А старик все еще дремлет, полулежа на скамье, придвинутой к столу. По глубоким желобкам его морщин растекается мертвенный мрак, вливаясь в черные впадины под закрытыми глазами. И в слабом свете лампочки, проходящем сквозь тонкий шелк, лицо его — как восковое лицо мертвеца в гробу. Доре вспоминается кирпично-красное лицо ее отца, здорового, широкоплечего старика — одного из тех, которые до смертного часа сохраняют энергию и живость. Сколько ума скрывалось в каждой складочке этого лица… И неожиданно для самой себя девушка пишет на обороте страницы:
«…А мама… она прожила с ним долгую жизнь, всегда оберегая его так, как будто считала это главным делом своим на земле. Она была уроженка Бессарабии, еще такая крепкая и бодрая, несмотря на годы… Никто из нас, детей, не помнил, чтобы к ней когда-нибудь звали врача. Мне рассказали люди: в то утро, когда она узнала, что немцы запрягли отца в телегу и заставили возить воду на главной улице, она тайком выбралась из гетто, повязанная платком по-крестьянски, и побежала помогать отцу. Немцы отгоняли ее, а она опять бросалась к телеге и подталкивала ее сзади. Ее повалили на землю и так избили, что она лежала в луже крови, но через минуту поднялась, собрав последние силы. Кровь текла с ее лица, растрепавшиеся волосы слиплись от крови, а она все толкала сзади телегу. Так, по-своему, она воевала с немцами, ибо не только винтовки и снаряды были оружием в борьбе с ними: с ними боролись и их победили благородной стойкостью и высокой человечностью».
В те вечера, когда Дора и старик засиживаются за работой поздно, к ним иной раз заглядывает Кирилл. Ходить ему еще трудно — нога у него после ранения немного согнута в колене, и еще неизвестно, пройдет это или нет. Застав Дору за работой, Кирилл хочет сразу же уйти, но Дора уверяет, что он им не мешает, и он остается.

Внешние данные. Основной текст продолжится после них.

(** C6: unlocking a kernel mutex with priority inheritance.  A caller that
    does not hold it gets 0 and [EMUTEX_BUSY]; without waiters the mutex is
    free afterwards and 1 is returned; with waiters the first, the most urgent
    one, becomes the holder and runnable, the caller loses the priority it had
    inherited through the mutex, and the more urgent of the two runs, without
    a full schedule unless one is due. *)
Theorem mutex_unlock_correct s b h m k :
  schedule_inheritance = true -> Running s b h -> is_Some (mutexes s !! m) ->
  let c := current_tcb s in
  c <> idle_tcb s ->
  if decide (don s (MutexSync m) = Some c) then
    match b (MutexSync m) with
    | [] =>
        wp (Mutex.unlock m c k) (fun _ s' =>
          (exists h', Running s' b h') /\ current_tcb s' = c /\ activated s' = k /\ returned s' c 1 /\
          (forall sp, don s' sp = if decide (sp = MutexSync m) then None else don s sp) /\ (forall y, prio s' y = prio s y)) s
    | n :: l =>
        wp (Mutex.unlock m c k) (fun _ s' =>
          (exists h', Running s' (upd_sp b (MutexSync m) l) h') /\ runnable s' n /\
          (if decide (current_tcb s' = c) then activated s' = Mutex.return_success_cont else saved s' c Mutex.return_success_cont) /\
          (exists t, tcbs s' !! c = Some t /\ mutex_continuation t = k) /\
          (forall sp, don s' sp = if decide (sp = MutexSync m) then Some n else don s sp) /\
          (forall y, y ∈ n :: l -> prio s y <= prio s n) /\ prio s' n = prio s n /\ prio s' c <= prio s c) s
    end
  else
    wp (Mutex.unlock m c k) (fun _ s' =>
      Running s' b h /\ sched_frame s s' /\ current_tcb s' = c /\ activated s' = k /\ returned s' c 0 /\ returned_error s' c Mutex.EMUTEX_BUSY) s.
Proof.
  intros Hi R Hm c Hid. pose proof (r_kern _ _ _ R) as K. case_decide as Hd; [|apply (unlock_other s b h m k); [done|by apply (k_object _ _ _ _ K)|done]].
  destruct (b (MutexSync m)) as [|n l] eqn:Hb; [by apply (unlock_alone Hi s b h m k)|].
  wp_call (unlock_waiter Hi s b h m n l k); [done..|]. intros _ s' (H1 & H2 & H3 & H4 & H5 & H6 & H7). split_and!; try done.
  intros y Hy. pose proof (pi_sorted _ _ _ (k_pi0 _ _ _ _ K) (MutexSync m)) as Hs. rewrite Hb in Hs. by eapply sorted_by_head.
Qed.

Кириллу спешить некуда. Вся его семья убита. Квартиру отца — на том же этаже, где квартира Аронских, — он нашел заколоченной, пустые комнаты затканы паутиной, засыпаны штукатуркой и обломками, как была квартира Доры три недели тому назад. Он сидит у стола и молчит, украдкой поглядывая на старика. В юном лице Кирилла, в его серых глазах заметна какая-то сосредоточенность, даже напряжение, — как будто он пытается до конца понять что-то, не совсем ему ясное. С детства он здесь, в родном городе, встречался с евреями, некоторых знал близко. Но совсем не таким, как они, кажется ему этот старик, который, по словам Доры, один уцелел из миллиона.